▶ _EXERCISE DETAILS_
Where the word "delRoute" occurs in a line of the data, return the whole line.

[[ ENTRIES PROVIDED, beginning ]]

(* ===== verification/Controller.v ===== *)
(** * Controller: one monitoring cycle, [pathmonitor.run]

    src/pathmonitor.py 64-81.  The cycle probes, classifies the path with
    [checkMetrics], builds the [FirePower] client (authentication and
    the virtual router lookup happen in its constructor, after the
    probe), and then takes the add branch or the delete branch.  [cycle]
    records the branch taken and the value [result] the branch
    obtained; [report] is the line [run] prints for it. *)

From Stdlib Require Import String ZArith QArith List Lia.
From stdpp Require Import base strings list.
From S2P Require Import Prelude Transport Device Deploy IPv4 Resolver Reconciler Health.
Import ListNotations.
Open Scope string_scope.
Open Scope py_scope.

Inductive cycle : Type :=
| AddPath (result : bool)            (** [failover is True]: [result = fw.addRoute()] *)
| DelPath (result : option bool).    (** [failover is False]: [result = fw.delRoute()] *)

Definition report (c : cycle) : option string :=
  match c with
  | AddPath true => Some "TRAFFIC SUCCESSFULLY FAILED OVER TO BACKUP CONNECTION"
  | DelPath (Some true) => Some "TRAFFIC SUCCESSFULLY ROUTED BACK TO PRIMARY CONNECTION"
  | _ => None
  end.

Section Controller.
Context {D : Type} `{Transport D}.
Variables (cfg : Pingtest) (opts : Options).

Definition run (fuel : nat) (probe : probe_outcome) : PyM D cycle :=
  let* m := lift (doPing cfg probe) in
  let failover := checkMetrics cfg (fst m) (snd m) in
  let* fw := init opts in
  if failover then
    let* result := addRoute opts fuel fw in ret (AddPath result)
  else
    let* result := delRoute opts fuel fw in ret (DelPath result).

(** pathmonitor.py 84-85: run as a script, the monitor runs one cycle
    and exits. *)
Definition pathmonitor_main (fuel : nat) (probe : probe_outcome) : PyM D unit :=
  let* _ := run fuel probe in ret tt.

(** firepower.py 319-320: run as a script, the module only builds the
    client (login and virtual router lookup). *)
Definition firepower_main : PyM D unit :=
  let* _ := init opts in ret tt.
End Controller.

Section ControllerTheory.
Context {D : Type} `{Transport D}.
Variables (cfg : Pingtest) (opts : Options).

(** An unhealthy measurement sends the cycle down the add branch,
    after the client is built. *)
Lemma run_unhealthy fuel probe s rtt loss fw s1 :
  doPing cfg probe = Ok (rtt, loss) -> checkMetrics cfg rtt loss = true ->
  init opts s = (Ok fw, s1) ->
  run cfg opts fuel probe s = bind (addRoute opts fuel fw) (fun r => ret (AddPath r)) s1.
Proof.
  intros Hp Hc Hi. unfold run, bind at 1, lift. rewrite Hp. cbn [fst snd]. rewrite Hc.
  unfold bind at 1. rewrite Hi. reflexivity.
Qed.

(** A healthy measurement sends it down the delete branch. *)
Lemma run_healthy fuel probe s rtt loss fw s1 :
  doPing cfg probe = Ok (rtt, loss) -> checkMetrics cfg rtt loss = false ->
  init opts s = (Ok fw, s1) ->
  run cfg opts fuel probe s = bind (delRoute opts fuel fw) (fun r => ret (DelPath r)) s1.
Proof.
  intros Hp Hc Hi. unfold run, bind at 1, lift. rewrite Hp. cbn [fst snd]. rewrite Hc.
  unfold bind at 1. rewrite Hi. reflexivity.
Qed.

(** Without the privilege to open a raw socket the cycle ends in
    [sys.exit(0)] (exit status 0), before the device is contacted. *)
Lemma run_permission_error fuel s :
  run cfg opts fuel ProbePermissionError s = (Raise (SystemExit 0), s).
Proof. reflexivity. Qed.
End ControllerTheory.

Section ControllerLevel.
Context {D : Type} `{TransportLaws D}.
Variables (cfg : Pingtest) (opts : Options).

(** The controller is level-triggered: an unhealthy cycle that finds
    the backup route already installed changes nothing on the device
    after the client's construction, and reports no failover. *)
Lemma run_unhealthy_already_failed_over fuel probe s rtt loss fw s1 r s2 :
  doPing cfg probe = Ok (rtt, loss) -> checkMetrics cfg rtt loss = true ->
  init opts s = (Ok fw, s1) ->
  doesRouteExist opts fw s1 = (Ok (Some r), s2) -> truthy r = true ->
  run cfg opts fuel probe s = (Ok (AddPath false), s1) /\ report (AddPath false) = None.
Proof.
  intros Hp Hc Hi He Ht. split; [|reflexivity].
  pose proof (doesRouteExist_state opts fw s1 _ s2 He) as ->.
  unfold run, bind at 1, lift. rewrite Hp. cbn [fst snd]. rewrite Hc.
  unfold bind at 1. rewrite Hi. unfold addRoute, bind. rewrite He, Ht. reflexivity.
Qed.

(** A healthy cycle with no backup route changes nothing either. *)
Lemma run_healthy_already_primary fuel probe s rtt loss fw s1 s2 :
  doPing cfg probe = Ok (rtt, loss) -> checkMetrics cfg rtt loss = false ->
  init opts s = (Ok fw, s1) ->
  doesRouteExist opts fw s1 = (Ok None, s2) ->
  run cfg opts fuel probe s = (Ok (DelPath (Some false)), s1).
Proof.
  intros Hp Hc Hi He.
  pose proof (doesRouteExist_state opts fw s1 _ s2 He) as ->.
  unfold run, bind at 1, lift. rewrite Hp. cbn [fst snd]. rewrite Hc.
  unfold bind at 1. rewrite Hi. unfold delRoute, bind. rewrite He. reflexivity.
Qed.
End ControllerLevel.

(** ** Session setup inside the cycle *)

Section SessionTheory.
Context {D : Type} `{Transport D}.
Variable opts : Options.

(** C34: a rejected login is not reported as such: [authRequest] returns
    [None], and the constructor then fails with [TypeError] on the first
    authenticated request (["Bearer " + None]). *)
Theorem init_auth_failed s r s1 :
  request POST (baseurl opts ++ "/fdm/token") headers (Some (oauth_data opts)) s = (r, s1) ->
  status_code r <> 200 ->
  init opts s = (Raise TypeError, s1).
Proof.
  intros Hr Hs. unfold init, authRequest, send, bind. rewrite Hr.
  destruct (Z.eqb_spec (status_code r) 200) as [E|_]; [contradiction|]. reflexivity.
Qed.

(** C35: only the first virtual router is examined: when it is not named
    "Global" the attribute [globalVR] stays unassigned, whatever the
    rest of the list holds, and every later use raises
    [AttributeError]. *)
Theorem getGlobalVR_first_only fw s v0 rest n s1 :
  getData opts fw vr_url s = (Ok (Some (JObj [("items", JList (v0 :: rest))])), s1) ->
  getitem_key "name" v0 = Ok (JStr n) -> n <> "Global" ->
  getGlobalVR opts fw s = (Ok fw, s1).
Proof.
  intros Hg Hn Hne. unfold getGlobalVR, bind, lift. rewrite Hg. cbv beta iota.
  cbn [loads rbind getitem_key dict_get fold_left String.eqb Ascii.eqb Bool.eqb andb getitem_idx nth_error].
  rewrite Hn. cbn [rbind json_eq_str]. destruct (String.eqb_spec n "Global"); [contradiction|reflexivity].
Qed.
End SessionTheory.

(** ** Concrete cycles against the reference device *)

Definition probe_healthy : probe_outcome := ProbeResult (repeat (reply "15") 10) 15.
Definition probe_lossy : probe_outcome := ProbeResult sixty_percent_loss 15.

Lemma run_unhealthy_witness :
  run cfg0 opts0 5 probe_lossy dev0 = bind (addRoute opts0 5 fw0) (fun r => ret (AddPath r)) dev0.
Proof. apply (run_unhealthy cfg0 opts0 5 probe_lossy dev0 15 (600 # 10)); reflexivity. Defined.

Lemma run_healthy_witness :
  run cfg0 opts0 5 probe_healthy dev_failover =
    bind (delRoute opts0 5 fw0) (fun r => ret (DelPath r)) dev_failover.
Proof. apply (run_healthy cfg0 opts0 5 probe_healthy dev_failover 15 0); reflexivity. Defined.

Lemma run_unhealthy_already_failed_over_witness :
  run cfg0 opts0 5 probe_lossy dev_failover = (Ok (AddPath false), dev_failover) /\
  report (AddPath false) = None.
Proof.
  apply (run_unhealthy_already_failed_over cfg0 opts0 5 probe_lossy dev_failover 15 (600 # 10)
           fw0 dev_failover backup_route dev_failover); reflexivity.
Defined.

Lemma run_healthy_already_primary_witness :
  run cfg0 opts0 5 probe_healthy dev0 = (Ok (DelPath (Some false)), dev0).
Proof. apply (run_healthy_already_primary cfg0 opts0 5 probe_healthy dev0 15 0 fw0 dev0 dev0); reflexivity. Defined.

Definition opts_badpass : Options :=
  mk_options "admin" "wrong" "fdm.example" "10.9.0.0/16" "192.168.1.1" "GigabitEthernet0/1".

Lemma init_auth_failed_witness : init opts_badpass dev0 = (Raise TypeError, dev0).
Proof. apply (init_auth_failed opts_badpass dev0 (mk_response 400 JNull)); [reflexivity|discriminate]. Defined.

Definition vr_other : json := JObj [("name", JStr "Management"); ("id", JStr "vr0")].
Definition dev_two_vrs : device :=
  mk_device (dev_base dev0) (dev_user dev0) (dev_pass dev0) (dev_token dev0)
    [vr_other; JObj [("name", JStr "Global"); ("id", JStr "vr1")]]
    (dev_ifaces dev0) [] [] [] 0 false false.

Lemma getGlobalVR_first_only_witness :
  getGlobalVR opts0 (mk_fp (JStr "tok1") None) dev_two_vrs = (Ok (mk_fp (JStr "tok1") None), dev_two_vrs).
Proof.
  apply (getGlobalVR_first_only opts0 _ dev_two_vrs vr_other [JObj [("name", JStr "Global"); ("id", JStr "vr1")]] "Management");
    [reflexivity|reflexivity|discriminate].
Defined.

(** The spec's scenarios: ten replies at 15 ms keep the primary path
    (delete branch, nothing to delete); 60% loss fails over, and the
    network object created for the backup route holds the network
    address with its full netmask. *)
Example cycle_healthy_dev0 : run cfg0 opts0 5 probe_healthy dev0 = (Ok (DelPath (Some false)), dev0).
Proof. reflexivity. Qed.

Example cycle_lossy_dev0 :
  run cfg0 opts0 5 probe_lossy dev0 = (Ok (AddPath true), dev_failover) /\
  report (AddPath true) = Some "TRAFFIC SUCCESSFULLY FAILED OVER TO BACKUP CONNECTION" /\
  dev_objects dev_failover =
    [with_id "obj0" (host_data "network_10.9.0.0" "NETWORK" "10.9.0.0/255.255.0.0");
     with_id "obj1" (host_data "gateway_192.168.1.1" "HOST" "192.168.1.1")].
Proof. repeat split; reflexivity. Qed.

Example cycle_restore_dev0 :
  fst (run cfg0 opts0 5 probe_healthy dev_failover) = Ok (DelPath (Some true)) /\
  dev_routes (snd (run cfg0 opts0 5 probe_healthy dev_failover)) = [].
Proof. split; reflexivity. Qed.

[[ ENTRIES PROVIDED, end ]]

▶ _WRITTEN REPLY_
| DelPath (result : option bool).    (** [failover is False]: [result = fw.delRoute()] *)
    let* result := delRoute opts fuel fw in ret (DelPath result).
  run cfg opts fuel probe s = bind (delRoute opts fuel fw) (fun r => ret (DelPath r)) s1.
  unfold bind at 1. rewrite Hi. unfold delRoute, bind. rewrite He. reflexivity.
    bind (delRoute opts0 5 fw0) (fun r => ret (DelPath r)) dev_failover.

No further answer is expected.